The role of HLA‐G is extensively studied in cancer due to its inhibition of the immune response. Several polymorphisms in the HLA‐G gene have been reported to significantly affect its expression. We, therefore, investigated whether functionally relevant HLA‐G polymorphisms, HLA‐G ‐725C/G/T, and HLA‐G 14‐base pair, have any influence on the susceptibility to diffuse large B‐cell lymphoma (DLBCL) and its clinical course. The polymorphisms were genotyped in 207 previously untreated patients with DLBCL and 150 unrelated controls. A significant difference in genotype distribution of HLA‐G polymorphic genotypes between the patients and controls was found. The frequencies of the HLA‐G −725GG or the HLA‐G −725GC genotype were lower, and those of the HLA‐G ins/ins genotype were higher in the patients compared with the controls. Patients carrying the HLA‐G ‐725CC genotype presented a higher probability of overall survival (OS) than subjects with other genotype combinations of HLA‐G ‐725C/G/T ( P  = 0.003). The homozygous HLA‐G del/del had a lower probability of OS than subjects carrying the HLA‐G deletion/insertion (del/ins) or the HLA‐G ins/ins genotype ( P  = 0.009). Two HLA‐G genotype‐based risk groups were defined according to the genotype distribution. The high‐risk (HR) group presented a shorter OS than low‐risk (LR) patients ( P  = 0.001).

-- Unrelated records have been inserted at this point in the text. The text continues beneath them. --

(** [ResumeBuilder] and the page.
    - [elements]: the element-valued entries of [ResumeBuilder.elements]; a
      key that was never stored is absent ([undefined]);
    - [fields]: [ResumeBuilder.elements.fields], in insertion order, [None]
      while [elements] is still [{}];
    - [document]: the elements of the page by [id];
    - [downloads]: the files written by [pdf.save];
    - [lastGeneration]: the template and name kept in [localStorage] by
      [saveSuccessfulGeneration]. *)
Record App := {
  isGenerating : bool;
  currentTemplate : string;
  elements : gmap string Ref;
  fields : option (list (string * Ref));
  document : gmap string Element;
  downloads : list (string * jsPDF);
  lastGeneration : option (string * string)
}.

Definition set_isGenerating (b : bool) (s : App) : App :=
  {| isGenerating := b; currentTemplate := currentTemplate s; elements := elements s;
     fields := fields s; document := document s; downloads := downloads s;
     lastGeneration := lastGeneration s |}.
Definition set_cache (e : gmap string Ref) (f : option (list (string * Ref))) (s : App) : App :=
  {| isGenerating := isGenerating s; currentTemplate := currentTemplate s; elements := e;
     fields := f; document := document s; downloads := downloads s;
     lastGeneration := lastGeneration s |}.
Definition set_document (d : gmap string Element) (s : App) : App :=
  {| isGenerating := isGenerating s; currentTemplate := currentTemplate s; elements := elements s;
     fields := fields s; document := d; downloads := downloads s;
     lastGeneration := lastGeneration s |}.
Definition add_download (f : string) (pdf : jsPDF) (s : App) : App :=
  {| isGenerating := isGenerating s; currentTemplate := currentTemplate s; elements := elements s;
     fields := fields s; document := document s; downloads := downloads s ++ [(f, pdf)];
     lastGeneration := lastGeneration s |}.
Definition set_lastGeneration (g : string * string) (s : App) : App :=
  {| isGenerating := isGenerating s; currentTemplate := currentTemplate s; elements := elements s;
     fields := fields s; document := document s; downloads := downloads s;
     lastGeneration := Some g |}.

(** ** Exceptions *)

Inductive JSError :=
| TypeError (what : string)      (* a property of [null] or [undefined] *)
| Error (message : string).      (* [new Error(message)], or a rejection *)

Inductive Outcome (A : Type) :=
| Ok (a : A)
| Throw (e : JSError).
Arguments Ok {A} a.
Arguments Throw {A} e.

(** The capabilities of the browser the pipeline relies on: layout
    ([scrollHeight], [offsetWidth]) and the rasterizer, which may reject. *)
Record RasterOptions := { opt_scale : Qc; opt_height : N; opt_width : N }.
Record Env := {
  scrollHeight : gmap string Element -> string -> N;
  offsetWidth : gmap string Element -> string -> N;
  html2canvas : gmap string Element -> string -> RasterOptions -> Outcome Canvas
}.

(** ** The monad of script code *)

Definition M (A : Type) : Type := App -> Outcome A * App.

Definition ret {A} (a : A) : M A := fun s => (Ok a, s).
Definition throw {A} (e : JSError) : M A := fun s => (Throw e, s).
Definition bind {A B} (m : M A) (k : A -> M B) : M B :=
  fun s => match m s with
           | (Ok a, s') => k a s'
           | (Throw e, s') => (Throw e, s')
           end.

Declare Scope js_scope.
Delimit Scope js_scope with js.
Notation "x <- m ;; k" := (bind m (fun x => k))
  (at level 100, m at next level, right associativity) : js_scope.
Notation "m ;; k" := (bind m (fun _ => k))
  (at level 100, right associativity) : js_scope.
Local Open Scope js_scope.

In a multivariate analysis adjusted for International Prognostic Index (IPI) factors, both the intermediate high/high IPI‐risk group ( P  < 0.0001) and the HR genotype group ( P  = 0.004) independently increased the risk of death. This is the first study indicating an important role of HLA‐G polymorphisms for the clinical course of DLBCL. The potential influence of HLA‐G polymorphisms on the susceptibility to DLBCL thus deserves further study. © 2015 Wiley Periodicals, Inc.